▼
(** [flight] is what the worker has counted in the total only; [since] holds the
    intervals since the start or the last reset; [seen] the packets and errors
    read last.  Of the last reset: [raced] was counted between the access that
    begins the total anew and the one that begins the interval anew, [tr_late]
    was in flight at the latter; [tr_base] is the last interval and [seen_base]
    what had been read before it. *)
Record track := mk_track {
  stream : iperf_stream; flight : option Z; main : phase; since : list iperf_interval_results;
  raced : Z; tr_late : Z; seen : Z * Z; seen_base : Z * Z; tr_base : option iperf_interval_results }.

#[export] Instance track_eta : Eta track := fun x =>
  mk_track (stream x) (flight x) (main x) (since x) (raced x) (tr_late x) (seen x) (seen_base x) (tr_base x).

Definition count_total (r : Z) (sp : iperf_stream) : iperf_stream := if sender sp then count_sent r sp else count_received r sp.
Definition count_interval (r : Z) (sp : iperf_stream) : iperf_stream :=
  if sender sp then count_sent_interval r sp else count_received_interval r sp.

(** The counters of datagrams, which only the worker changes. *)
Definition count_datagrams (packets errors disorder : Z) (j p : double) (sp : iperf_stream) : iperf_stream :=
  sp <| packet_count := packets |> <| cnt_error := errors |> <| outoforder_packets := disorder |> <| jitter := j |> <| prev_transit := p |>.

(** By the direction of the stream: the access of the reset that begins the
    total anew, and the one that begins the interval anew. *)
Definition opens (sp : iperf_stream) (a : reset_access) : bool :=
  match a with Omit_sent => sender sp | Clear_received => negb (sender sp) | _ => false end.
Definition closes (sp : iperf_stream) (a : reset_access) : bool :=
  match a with Clear_sent_interval => sender sp | Clear_received_interval => negb (sender sp) | _ => false end.

Definition racing (x : track) : bool :=
  match main x with Resetting rest => existsb (closes (stream x)) rest | _ => false end.

(** The counters of datagrams that were read. *)
Definition see (c : counter) (sp : iperf_stream) (seen : Z * Z) : Z * Z :=
  match c with
  | Packet_count => (packet_count sp, seen.2)
  | Cnt_error => (seen.1, cnt_error sp)
  | _ => seen
  end.

Inductive turn (t : iperf_test) (x : track) : track -> Prop :=
| turn_total r : flight x = None ->
    turn t x (x <| stream := count_total r (stream x) |> <| flight := Some r |> <| raced := if racing x then raced x + r else raced x |>)
| turn_interval r : flight x = Some r ->
    turn t x (x <| stream := count_interval r (stream x) |> <| flight := None |>)
| turn_datagrams packets errors disorder j p :
    turn t x (x <| stream := count_datagrams packets errors disorder j p (stream x) |>)
| turn_take_sent sent sp : main x = Idle -> take_sent (stream x) = (sent, sp) ->
    turn t x (x <| stream := sp |> <| main := Taken_sent sent |>)
| turn_take_received sent received sp : main x = Taken_sent sent -> take_received (stream x) = (received, sp) ->
    turn t x (x <| stream := sp |> <| main := Taken sent received |>)
| turn_open now sent received temp temp' sp : main x = Taken sent received -> open_interval now sent received temp (stream x) = (temp', sp) ->
    turn t x (x <| stream := sp |> <| main := Sampling temp' (sampled_counters t) no_sample |>)
| turn_read c rest sm temp : main x = Sampling temp (c :: rest) sm ->
    turn t x (x <| main := Sampling temp rest (read_counter c (stream x) sm) |> <| seen := see c (stream x) (seen x) |>)
| turn_close answer sm temp new sp : main x = Sampling temp [] sm -> close_interval t answer sm temp (stream x) = Ret (new, sp) ->
    turn t x (x <| stream := sp |> <| main := Idle |> <| since := since x ++ [new] |>)
| turn_reset : main x = Idle ->
    turn t x (x <| main := Resetting reset_order |> <| since := [] |> <| seen_base := seen x |> <| tr_base := last (interval_results (result (stream x))) |>)
| turn_access a rest : main x = Resetting (a :: rest) ->
    turn t x (x <| stream := reset_step a (stream x) |> <| main := Resetting rest |>
      <| raced := if opens (stream x) a then 0 else raced x |> <| tr_late := if closes (stream x) a then default 0 (flight x) else tr_late x |>)
| turn_restart now answer sp : main x = Resetting [] -> restart_stream t now answer (stream x) = Ret sp ->
    turn t x (x <| stream := sp |> <| main := Idle |>).

(** ** The invariant *)

(** What was counted since the start or the reset, by the direction of the stream. *)
Definition counted_total (sp : iperf_stream) : Z :=
  if sender sp then bytes_sent (result sp) - bytes_sent_omit (result sp) else bytes_received (result sp).
Definition counted_interval (sp : iperf_stream) : Z :=
  if sender sp then bytes_sent_this_interval (result sp) else bytes_received_this_interval (result sp).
▲
* **Exercise**: Only a number is wanted. How many lines of the entries above carry "opens"?

* **Result for this exercise**: 2